**EXERCISE AIM**
Starting at the first line of the data below, write out each line exactly until you reach the line containing "resultA = Some true /\ resultB = Some true", and include that line too.

**GIVEN RECORDS**
(** C3 on the code: a login attempt that the server refuses, made while a
    session with a profile is shown. The state before satisfies the
    invariant; [login] resolves to a failure and leaves
    [authenticated = false] with the old profile still in place. *)
Theorem login_failure_keeps_profile :
  let run := AuthProvider.login deps_login_refused 1 (render signed_in)
               "bob@example.com" "wrong" signed_in in
  session_invariant signed_in /\
  fst run = Resolved (mkActionResult false (Some "Invalid credentials")) /\
  isAuthenticated (snd run) = false /\
  user (snd run) = Some alice /\
  ~ session_invariant (snd run).
Proof.
  repeat split; try (vm_compute; reflexivity).
  - intros Hauth. discriminate Hauth.
  - intros Hinv. specialize (Hinv eq_refl). vm_compute in Hinv. discriminate Hinv.
Qed.

(** C7 on the code. Two calls of the [refreshAccessToken] of one render,
    the second made while the first waits for the network: both pass the
    guard, because the guard reads the render's constant and not the flag
    the first call has just set, and two refresh requests are sent. When
    the second caller holds the callback of a later render, which saw the
    flag set, it sends nothing, but it returns that render's
    [isAuthenticated]: false, while the first call returns true. Both
    hold in whichever order the two calls are resumed. *)
Theorem overlapping_refreshes_not_serialized (A_first : bool) :
  (let '(resultA, resultB, m') :=
     AuthProvider.overlapping_refreshes deps_session_ok
       (render mounted) (render mounted) A_first mounted in
   resultA = Some true /\ resultB = Some true /\
   requests_to ep_tokenRefresh (network m') = 2) /\
  (let later := render (snd (AuthProvider.start_refresh deps_session_ok (render mounted) mounted)) in
   let '(resultA, resultB, m') :=
     AuthProvider.overlapping_refreshes deps_session_ok (render mounted) later A_first mounted in
   seen_isRefreshingToken later = true /\
   resultA = Some true /\ resultB = Some false /\
   requests_to ep_tokenRefresh (network m') = 1 /\
   isAuthenticated m' = true).
Proof. destruct A_first; vm_compute; repeat split. Qed.

(** *** Where the session invariant does hold *)

Section InvariantFacts.
Variable d : Deps.

(** A profile fetch entered with [authenticated = true] ends either still
    authenticated or with the profile cleared. *)
Lemma fetchUserData_session fuel r : forall m c m',
  isAuthenticated m = true ->
  AuthProvider.fetchUserData d fuel r m = (c, m') ->
  isAuthenticated m' = true \/ user m' = None.
Proof.
  induction fuel as [|fuel IH]; intros m c m' Hauth Hrun.
  - injection Hrun as <- <-. auto.
  - cbn [AuthProvider.fetchUserData] in Hrun. unfold try_catch in Hrun.
    rewrite fetch_and_store_run in Hrun.
    destruct (getUser_effect d m) as (c0 & Hget & Hfuel). rewrite Hget in Hrun.
    set (m1 := set_network (profile_request d m :: network m) m) in *.
    destruct c0 as [userData|e|]; [| |congruence].
    + injection Hrun as <- <-. left. unfold stored.
      destruct (bool_decide _); [exact Hauth|].
      destruct (negb _); exact Hauth.
    + unfold AuthProvider.recover, bind at 1, gets at 1 in Hrun.
      destruct (if AuthProvider.mentions e "401" then pendingTokens m1 else None)
        as [tokens|].
      * async_unfold. apply (IH _ c m') in Hrun; [exact Hrun|exact Hauth].
      * destruct (AuthProvider.mentions e "401" || AuthProvider.mentions e "422").
        -- unfold bind in Hrun.
           destruct (refreshAccessToken_changes d r m1) as (b & sent_r & m2 & Hrefresh & Hch).
           rewrite Hrefresh in Hrun.
           destruct Hch as [_ _ _ _ _ _ _ Hflag Hguard _].
           destruct b.
           ++ apply (IH m2 c m'); [|exact Hrun].
              destruct (seen_isRefreshingToken r).
              ** destruct (Hguard eq_refl) as (_ & -> & _). exact Hauth.
              ** now apply Hflag.
           ++ unfold modify in Hrun. injection Hrun as <- <-. now right.
        -- unfold modify in Hrun. injection Hrun as <- <-. now right.
Qed.

Lemma confirm_session_session fuel r m c m' :
  AuthProvider.confirm_session d fuel r m = (c, m') ->
  isAuthenticated m' = true \/ user m' = None.
Proof.
  unfold AuthProvider.confirm_session, bind at 1.
  rewrite client_checkAuth_run.
  match goal with
  | |- context [if ?answer then _ else _] => destruct answer
  end.
  - unfold bind, modify. apply fetchUserData_session. reflexivity.
  - unfold bind at 1.
    match goal with
    | |- context [AuthProvider.refreshAccessToken d r ?m1] =>
        destruct (refreshAccessToken_changes d r m1) as (b & sent_r & m2 & -> & _)
    end.
    destruct b.
    + unfold bind, modify. apply fetchUserData_session. reflexivity.
    + unfold AuthProvider.abandon_session. async_unfold.
      intros [= <- <-]. now right.
Qed.

(** The [try]/[catch]/[finally] frame of [checkAuth] around a body. *)
Lemma checkAuth_frame (body : Async unit) m0 c m' :
  (forall c1 m1, body m0 = (c1, m1) -> isAuthenticated m1 = true \/ user m1 = None) ->
  try_finally
    (try_catch body (fun _ => modify (setIsAuthenticated false) ;; modify (setUser None)))
    (setLoading false) m0 = (c, m') ->
  isAuthenticated m' = true \/ user m' = None.
Proof.
  intros Hbody. unfold try_finally, try_catch.
  destruct (body m0) as [[[]|e|] m1].
  - intros [= <- <-]. apply (Hbody _ _ eq_refl).
  - async_unfold. intros [= <- <-]. now right.
  - intros [= <- <-]. apply (Hbody _ _ eq_refl).
Qed.

(** The auth check keeps the invariant, and establishes it when no pair is
    pending. *)
Lemma checkAuth_session fuel r m c m' :
  session_invariant m ->
  AuthProvider.checkAuth d fuel r m = (c, m') ->
  session_invariant m'.
Proof.
  intros Hinv. destruct (pendingTokens m) as [tokens|] eqn:Hpending.
  - unfold AuthProvider.checkAuth, try_finally, try_catch.
    unfold bind at 1, storage_read at 1, gets at 1.
    unfold bind at 1, gets at 1. rewrite Hpending.
    rewrite bool_decide_true by discriminate.
    unfold modify. intros [= <- <-]. exact Hinv.
  - rewrite checkAuth_no_pending by assumption. intros Hrun.
    apply checkAuth_frame in Hrun.
    + destruct Hrun as [Hauth|Huser]; intros Hfalse; [congruence|exact Huser].
    + clear Hrun. intros c1 m1.
      destruct (refresh_due d (browser m)); [|apply confirm_session_session].
      unfold bind at 1.
      destruct (refreshAccessToken_changes d r m) as (b & sent_r & m2 & -> & _).
      destruct b; cbn [negb]; [apply confirm_session_session|].
      unfold AuthProvider.abandon_session. async_unfold.
      intros [= <- <-]. now right.
Qed.

(** [logout] keeps the invariant on both of its paths, and always clears
    the storage and the pending pair; only the successful path resets
    [authenticated] and the profile. *)
Lemma logout_effect m :
  exists result m',
    AuthProvider.logout d m = (Resolved result, m') /\
    pendingTokens m' = None /\
    TokenStorage.is_empty (browser m') /\
    (if success result
     then isAuthenticated m' = false /\ user m' = None
     else isAuthenticated m' = isAuthenticated m /\ user m' = user m).
Proof.
  unfold AuthProvider.logout, AuthClient.logout, try_catch.
  unfold bind at 1, trigger at 1, modify at 1.
  unfold bind at 1. unfold bind at 1. rewrite request_run.
  cbn [network set_hooks_fired browser].
  match goal with
  | |- context [server d ?h ?q] => destruct (server d h q) as [msg|status payload]
  end.
  - async_unfold. eexists _, _. split; [reflexivity|]. cbn.
    repeat split; apply clearTokens_is_empty.
  - destruct (ok status); [destruct payload as [data| |msg]|];
      async_unfold; (eexists _, _; split; [reflexivity|]); cbn;
      repeat split; apply clearTokens_is_empty.
Qed.

Lemma logout_session m :
  session_invariant m -> session_invariant (snd (AuthProvider.logout d m)).
Proof.
  intros Hinv. destruct (logout_effect m) as (result & m' & -> & _ & _ & Hstate).
  cbn [snd]. unfold session_invariant in *.
  destruct (success result).
  - intros _. apply Hstate.
  - destruct Hstate as [-> ->]. exact Hinv.
Qed.

(** Reading the OAuth callback never rejects and leaves the session
    state alone. *)
Lemma extractOAuthTokensFromUrl_session m :
  exists oauthTokens m1,
    AuthProvider.extractOAuthTokensFromUrl m = (Resolved oauthTokens, m1) /\
    isAuthenticated m1 = isAuthenticated m /\
    user m1 = user m.
Proof.
  unfold AuthProvider.extractOAuthTokensFromUrl, AuthProvider.new_URL,
    AuthProvider.replaceState.
  async_unfold.
  destruct (negb (window_defined (browser m))); [eexists _, _; repeat split|].
  destruct (negb (includes _ _) && negb (includes _ _)); [eexists _, _; repeat split|].
  destruct (searchParams (location m)) as [url|]; [|eexists _, _; repeat split].
  destruct (URLSearchParams.get "access_token" url) as [accessToken|];
    [|eexists _, _; repeat split].
  destruct (URLSearchParams.get "refresh_token" url) as [refreshToken|];
    [|eexists _, _; repeat split].
  destruct (truthy accessToken && truthy refreshToken); [|eexists _, _; repeat split].
  cbn [location set_pendingTokens set_browser].
  destruct (replaceState_throws (location m)); eexists _, _; repeat split.
Qed.

(** The mount effect keeps the invariant too. *)
Lemma initialize_session fuel r m c m' :
  session_invariant m ->
  AuthProvider.initialize d fuel r m = (c, m') ->
  session_invariant m'.
Proof.
  intros Hinv. unfold AuthProvider.initialize.
  unfold bind at 1, gets at 1.
  destruct (hasCheckedAuth m).
  - unfold ret. intros [= <- <-]. exact Hinv.
  - unfold bind at 1, modify at 1. unfold bind at 1.
    destruct (extractOAuthTokensFromUrl_session (set_hasCheckedAuth true m))
      as (oauthTokens & m1 & -> & Hauth & Huser).
    assert (Hinv1 : session_invariant m1).
    { unfold session_invariant. rewrite Hauth, Huser. exact Hinv. }
    destruct oauthTokens as [tokens|]; [|now apply checkAuth_session].
    unfold AuthProvider.completeAuthentication. async_unfold.
    match goal with
    | |- context [AuthProvider.fetchUserData d fuel r ?m0] =>
        destruct (AuthProvider.fetchUserData d fuel r m0) as [[[]|e|] m3] eqn:Hfetch;
          (apply fetchUserData_session in Hfetch; [|reflexivity])
    end; intros [= <- <-]; intros Hfalse; cbn in *; destruct Hfetch; congruence.
Qed.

**OUTPUT FOR THIS TASK**
(** C3 on the code: a login attempt that the server refuses, made while a
    session with a profile is shown. The state before satisfies the
    invariant; [login] resolves to a failure and leaves
    [authenticated = false] with the old profile still in place. *)
Theorem login_failure_keeps_profile :
  let run := AuthProvider.login deps_login_refused 1 (render signed_in)
               "bob@example.com" "wrong" signed_in in
  session_invariant signed_in /\
  fst run = Resolved (mkActionResult false (Some "Invalid credentials")) /\
  isAuthenticated (snd run) = false /\
  user (snd run) = Some alice /\
  ~ session_invariant (snd run).
Proof.
  repeat split; try (vm_compute; reflexivity).
  - intros Hauth. discriminate Hauth.
  - intros Hinv. specialize (Hinv eq_refl). vm_compute in Hinv. discriminate Hinv.
Qed.

(** C7 on the code. Two calls of the [refreshAccessToken] of one render,
    the second made while the first waits for the network: both pass the
    guard, because the guard reads the render's constant and not the flag
    the first call has just set, and two refresh requests are sent. When
    the second caller holds the callback of a later render, which saw the
    flag set, it sends nothing, but it returns that render's
    [isAuthenticated]: false, while the first call returns true. Both
    hold in whichever order the two calls are resumed. *)
Theorem overlapping_refreshes_not_serialized (A_first : bool) :
  (let '(resultA, resultB, m') :=
     AuthProvider.overlapping_refreshes deps_session_ok
       (render mounted) (render mounted) A_first mounted in
   resultA = Some true /\ resultB = Some true /\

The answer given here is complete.